Task description:
All lines from the one containing "intros Hs Hok. unfold os_walk. rewrite Hs." through the end of the data below are to be transcribed exactly. Leave out the rest.
(Data supplied)
(** [crawl_depth_level], the [events] being what happens under [gather];
    [None] when they do not finish every task. *)
Definition crawl_depth_level (c : crawler) (events : list event)
  (urls : list string) (depth : Z) (base_domain : string)
  : option (crawler * list string) :=
  if bool_decide (urls = []) || (max_depth c <=? depth)%Z then Some (c, [])
  else
    '(c', tasks) ← run depth base_domain (c, map Pending urls) events;
    rs ← results tasks;
    Some (c', unique_next_urls ∅ (concat rs)).

(** The loop of [crawl]; one list of events for each level it runs *)
Fixpoint crawl_loop (schedule : list (list event)) (c : crawler)
  (base_domain : string) (current_urls : list string) (current_depth : Z)
  : option crawler :=
  if negb (bool_decide (current_urls = [])) && (current_depth <? max_depth c)%Z
  then
    match schedule with
    | [] => None
    | events :: schedule' =>
        '(c', next) ←
          crawl_depth_level c events current_urls current_depth base_domain;
        crawl_loop schedule' c' base_domain next (current_depth + 1)
    end
  else Some c.

(** [AsyncDepthCrawler(max_depth).crawl(start_url)]: the crawler when
    [crawl] returns, its [all_links] being the result.  [None] when
    [urlparse] raises or the schedule does not describe a whole run. *)
Definition crawl (schedule : list (list event)) (max_depth : Z)
  (start_url : string) : option crawler :=
  p ← urlparse start_url "";
  crawl_loop schedule (new_crawler max_depth) (Urllib.netloc p) [start_url] 0.

End Repository.

(** ** crawlers/request_crawler.py: [AsyncWebRequestHandler] *)

Module Handler.

(** The handler object.  [semaphore] is the number of free slots, [clock]
    what [time.time()] returns now; [dispatched] is a ghost field: the times
    at which [self.session.get] was called, in order. *)
Record handler := mkHandler {
  delay : Z;
  last_request_time : Z;
  semaphore : Z;
  clock : Z;
  dispatched : list Z }.

(** [AsyncWebRequestHandler(delay, max_concurrent)] at time [now] *)
Definition new_handler (delay max_concurrent now : Z) : handler :=
  mkHandler delay 0 max_concurrent now [].

(** A call of [get_content]: waiting for the semaphore, in
    [asyncio.sleep] until a time, waiting for the response, returned *)
Inductive call :=
| Queued
| Sleeping (until : Z)
| InFlight
| Returned.

Inductive event :=
| Acquire (i : nat)   (* call [i] enters [async with self.semaphore] *)
| Wake (i : nat)      (* [asyncio.sleep] of call [i] returns *)
| Respond (i : nat)   (* the request of call [i] ends, the slot is freed *)
| Tick (dt : Z).      (* time passes *)

(** [self.last_request_time = time.time()] and the request that follows *)
Definition dispatch (h : handler) : handler :=
  mkHandler (delay h) (clock h) (semaphore h) (clock h)
    (dispatched h ++ [clock h]).

Definition take_slot (h : handler) : handler :=
  mkHandler (delay h) (last_request_time h) (semaphore h - 1) (clock h)
    (dispatched h).

Definition free_slot (h : handler) : handler :=
  mkHandler (delay h) (last_request_time h) (semaphore h + 1) (clock h)
    (dispatched h).

Definition step (st : handler * list call) (ev : event)
  : option (handler * list call) :=
  let '(h, calls) := st in
  match ev with
  | Acquire i =>
      match calls !! i with
      | Some Queued =>
          if (0 <? semaphore h)%Z then
            let h := take_slot h in
            let current_time := clock h in
            let time_since_last := (current_time - last_request_time h)%Z in
            if (time_since_last <? delay h)%Z
            then Some (h, <[i := Sleeping
                                   (clock h + (delay h - time_since_last))]>
                            calls)
            else Some (dispatch h, <[i := InFlight]> calls)
          else None
      | _ => None
      end
  | Wake i =>
      match calls !! i with
      | Some (Sleeping until) =>
          if (until <=? clock h)%Z
          then Some (dispatch h, <[i := InFlight]> calls)
          else None
      | _ => None
      end
  | Respond i =>
      match calls !! i with
      | Some InFlight => Some (free_slot h, <[i := Returned]> calls)
      | _ => None
      end
  | Tick dt =>
      if (0 <=? dt)%Z
      then Some (mkHandler (delay h) (last_request_time h) (semaphore h)
                   (clock h + dt) (dispatched h), calls)
      else None
  end.

Fixpoint run (st : handler * list call) (events : list event)
  : option (handler * list call) :=
  match events with
  | [] => Some st
  | ev :: events' => st' ← step st ev; run st' events'
  end.


(** Each time of [l] is at least [d] after the one before it. *)
Fixpoint spaced (d : Z) (l : list Z) : Prop :=
  match l with
  | t1 :: (t2 :: _) as l' => (t1 + d <= t2)%Z /\ spaced d l'
  | _ => True
  end.

(** A call that holds a slot *)
Definition active (c : call) : bool :=
  match c with Sleeping _ | InFlight => true | _ => false end.

(** What holds of a handler with one slot: at most one call holds the slot,
    the requests so far are spaced, [last_request_time] is the time of the
    last of them, and a sleeping call wakes [delay] after it or later. *)
Definition one_slot_invariant (st : handler * list call) : Prop :=
  let '(h, calls) := st in
  (semaphore h = 1 ∨ semaphore h = 0)%Z
  ∧ (semaphore h = 1%Z → ∀ i c, calls !! i = Some c → active c = false)
  ∧ (∀ i j ci cj, calls !! i = Some ci → calls !! j = Some cj →
       active ci = true → active cj = true → i = j)
  ∧ spaced (delay h) (dispatched h)
  ∧ (∀ t, last (dispatched h) = Some t →
       last_request_time h = t ∧ (t ≤ clock h)%Z)
  ∧ (∀ i w, calls !! i = Some (Sleeping w) →
       (last_request_time h + delay h ≤ w)%Z).


(** The number of calls that hold a slot *)
Definition holding (calls : list call) : nat :=
  length (List.filter active calls).

(** The slots taken and the slots free add up to [total]. *)
Definition slots_invariant (total : Z) (st : handler * list call) : Prop :=
  (0 <= semaphore st.1)%Z
  /\ (semaphore st.1 + Z.of_nat (holding st.2) = total)%Z.
Lemma dict_get_set_same k v d : dict_get k (dict_set k v d) = Some v.
Proof.
  induction d as [|[k0 v0] d IH]; cbn [dict_set dict_get].
  - now rewrite String.eqb_refl.
  - destruct (String.eqb_spec k k0) as [-> | Hk]; cbn [dict_get].
    + now rewrite String.eqb_refl.
    + apply String.eqb_neq in Hk. now rewrite Hk.
Qed.

(** ** What the scan of create_baseline collects *)


Lemma walked_open root d p f :
  walked root d [] p f ->
  open_rb root p = snd f /\ os_path_relpath p d = rel_key (fst f).
Proof.
  intros [Hs Hr]. split; [|exact Hr].
  unfold open_rb. rewrite Hs. now destruct (snd f).
Qed.

Lemma scan_exact root clock d paths files :
  Forall2 (walked root d []) paths files ->
  forall t fl,
    NoDup (dict_keys fl ++ map (fun f => rel_key (fst f)) files) ->
    snd (scan root clock d paths t fl) = fl ++ entries_of clock t files.
Proof.
  induction 1 as [|p [rel data] paths files Hw _ IH]; intros t fl Hnd.
  - cbn. now rewrite app_nil_r.
  - destruct (walked_open _ _ _ _ Hw) as [Hopen Hrel]. cbn [fst snd] in *.
    cbn [scan entries_of map fst] in *. rewrite Hopen, Hrel.
    destruct data as [data|].
    + rewrite dict_set_fresh.
      * rewrite IH; [now rewrite <- app_assoc|].
        unfold dict_keys in *. now rewrite map_app, <- app_assoc.
      * apply NoDup_remove_2 in Hnd. intros Hin. apply Hnd.
        apply in_or_app. now left.
    + apply IH. now apply NoDup_remove_1 in Hnd.
Qed.

(** On a well-formed tree the walk hands over the entries of the tree. *)
Lemma walk_of_tree root d n :
  os_stat root d = Some n -> tree_ok n = true ->
  Forall2 (walked root d []) (walk_paths (os_walk root d)) (tree_files n).
Proof.
  intros Hs Hok. unfold os_walk. rewrite Hs.
  apply walk_files; [exact Hok | exact Hs | now rewrite app_nil_r].
Qed.

Lemma disk_paths_tree root d n :
  os_stat root d = Some n -> tree_ok n = true ->
  disk_paths root d = map (fun f => rel_key (fst f)) (tree_files n).
Proof.
  intros Hs Hok. unfold disk_paths.
  pose proof (walk_of_tree root d n Hs Hok) as H.
  induction H as [|p f ps fs' Hw _ IH]; [reflexivity|].
  cbn [map]. rewrite IH. f_equal. exact (proj2 (walked_open _ _ _ _ Hw)).
Qed.

Lemma scan_tree root clock d n t :
  os_stat root d = Some n -> tree_ok n = true ->
  snd (scan root clock d (walk_paths (os_walk root d)) t [])
  = entries_of clock t (tree_files n).
Proof.
  intros Hs Hok.
  rewrite (scan_exact root clock d _ _ (walk_of_tree root d n Hs Hok)).
  - reflexivity.
  - cbn [dict_keys map app]. now apply tree_keys_NoDup.
Qed.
(End Data supplied)
Task result:
  intros Hs Hok. unfold os_walk. rewrite Hs.
  apply walk_files; [exact Hok | exact Hs | now rewrite app_nil_r].
Qed.

Lemma disk_paths_tree root d n :
  os_stat root d = Some n -> tree_ok n = true ->
  disk_paths root d = map (fun f => rel_key (fst f)) (tree_files n).
Proof.
  intros Hs Hok. unfold disk_paths.
  pose proof (walk_of_tree root d n Hs Hok) as H.
  induction H as [|p f ps fs' Hw _ IH]; [reflexivity|].
  cbn [map]. rewrite IH. f_equal. exact (proj2 (walked_open _ _ _ _ Hw)).
Qed.

Lemma scan_tree root clock d n t :
  os_stat root d = Some n -> tree_ok n = true ->
  snd (scan root clock d (walk_paths (os_walk root d)) t [])
  = entries_of clock t (tree_files n).
Proof.
  intros Hs Hok.
  rewrite (scan_exact root clock d _ _ (walk_of_tree root d n Hs Hok)).
  - reflexivity.
  - cbn [dict_keys map app]. now apply tree_keys_NoDup.
Qed.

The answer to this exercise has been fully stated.